# Surf fishing in Duck



## Retired Navy (May 12, 2016)

I have several questions. With the change to circle hooks; can they be purchased in rig form and in what size are they sold? I caught a nice red in the surf at the end of June. I was wading in swim suit. Will I need to bring wadders for the Memorial Day weekend. I have fished the OBX for decades but not this early. My parents, now deceased, lived in KDH for 20 yrs. Also, what bait is good. In the past I have always used sand fleas.


----------



## cooper138 (Aug 8, 2012)

As far as the wader question I've been coming every Memorial Day for years and some years it's super nice and warm other years it's been much cooler.
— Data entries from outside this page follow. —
(** Without a deadline the clock is never read. *)
Lemma content_close_no_deadline pc text fuel quote start cursor k r k' :
  content_close pc None text fuel quote start cursor k = (r, k') -> k' = k.
Proof.
  revert cursor k. induction fuel as [|fuel IH]; intros cursor k; cbn [content_close].
  - unfold mret, M_ret. congruence.
  - destruct (cursor <? length text)%nat; [|unfold mret, M_ret; congruence].
    unfold mbind at 1, M_bind at 1, check_deadline.
    destruct (_ && _); [unfold mret, M_ret; congruence|apply IH].
Qed.

Lemma content_loop_no_deadline pc text fuel idx acc k r k' :
  content_loop pc None text fuel idx acc k = (r, k') -> k' = k.
Proof.
  revert idx acc k. induction fuel as [|fuel IH]; intros idx acc k; cbn [content_loop].
  - unfold mret, M_ret. congruence.
  - destruct (idx <? length text)%nat; [|unfold mret, M_ret; congruence].
    unfold mbind at 1, M_bind at 1, check_deadline.
    destruct (negb _); [apply IH|].
    unfold mbind at 1, M_bind at 1.
    destruct (content_close pc None text (length text) _ _ _ k)
      as [[closed|e] k1] eqn:E.
    + apply content_close_no_deadline in E. subst k1.
      destruct closed; apply IH.
    + apply content_close_no_deadline in E. congruence.
Qed.

(** The specification of the spans determines them. *)
Lemma quoted_spans_from_functional text idx s1 s2 :
  quoted_spans_from text idx s1 -> quoted_spans_from text idx s2 -> s1 = s2.
Proof.
  intros H1. revert s2.
  induction H1 as [idx Hge|idx spans Hlt Hq _ IH|idx e spans Hlt Hq Hnext _ IH
                  |idx spans Hlt Hq Hnone _ IH]; intros s2 H2.
  - inversion H2; subst; try lia. reflexivity.
  - inversion H2; subst; try lia; try congruence. now apply IH.
  - inversion H2 as [| |idx' e' spans' Hlt' Hq' Hnext' Hrest'
                    |idx' spans' Hlt' Hq' Hnone' Hrest']; subst; try lia; try congruence.
    + destruct Hnext as (Hle & Hc & Hmin), Hnext' as (Hle' & Hc' & Hmin').
      assert (e = e').
      { destruct (Nat.lt_trichotomy e e') as [Hlt1|[->|Hgt1]]; [|reflexivity|].
        - exfalso. apply (Hmin' e); [lia|exact Hc].
        - exfalso. apply (Hmin e'); [lia|exact Hc']. }
      subst e'. f_equal. now apply IH.
    + exfalso. destruct Hnext as (Hle & Hc & _). now apply (Hnone' e).
  - inversion H2 as [| |idx' e' spans' Hlt' Hq' Hnext' Hrest'|]; subst;
      try lia; try congruence.
    + exfalso. destruct Hnext' as (Hle & Hc & _). now apply (Hnone e').
    + now apply IH.
Qed.

Lemma index_in_spans_spec index spans :
  index_in_spans index spans = true <-> in_some_span index spans.
Proof.
  unfold in_some_span. induction spans as [|[s e] rest IH]; simpl.
  - split; [discriminate|]. intros (? & ? & [] & _).
  - destruct (Nat.leb_spec s index) as [Hs|Hs]; simpl.
    + destruct (Nat.ltb_spec index e) as [He|He].
      * split; [|reflexivity]. intros _. exists s, e. split; [now left|lia].
      * rewrite IH. split.
        -- intros (a & b & Hin & Hr). exists a, b. split; [now right|exact Hr].
        -- intros (a & b & [Heq|Hin] & Hr); [inversion Heq; subst; lia|].
           exists a, b. now split.
    + rewrite IH. split.
      * intros (a & b & Hin & Hr). exists a, b. split; [now right|exact Hr].
      * intros (a & b & [Heq|Hin] & Hr); [inversion Heq; subst; lia|].
        exists a, b. now split.
Qed.

Lemma punctuation_chars_spec ch :
  ch ∈ PUNCTUATION_CHARS <-> is_punctuation ch.
Proof.
  unfold PUNCTUATION_CHARS, is_punctuation.
  rewrite elem_of_list_to_set. apply list_elem_of_In.
Qed.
Hit or miss I suppose. If your gonna be on the beach late into night waders are never a bad idea to have on hand but not necessary.


----------



## beachcaster (Nov 8, 2002)

just left kitty hawk at 3.5 mile post. wore my spring waders but was not necessary for water temp but weather temp the waders helped. plenty of sand fleas, got dinner two nights in a row with sea mullet caught on sand fleas. Good luck


----------



## surfchunker (Apr 10, 2006)

yes you can get circle hooks already tied rigs


----------



## Retired Navy (May 12, 2016)

Thanks to everyone for your information. I look forward to some good surf fishing. Tight lines my friends.


----------



## notso (Jul 18, 2005)

google the duck research pier for current water temps. It's currently 59 deg. pretty chilly for non-wader wading.


----------



## Retired Navy (May 12, 2016)

Thanks to all for your advice. Had a wonderful week at Duck,NC. Fishing was off but that's fishing. Did see a humpback whale.This was a first. A double rainbow beginning on the beach and ending in the ocean in front of your house was fantastic! Didn't use my wadders but only went in up to my knees. Enjoy reading all the posts.


----------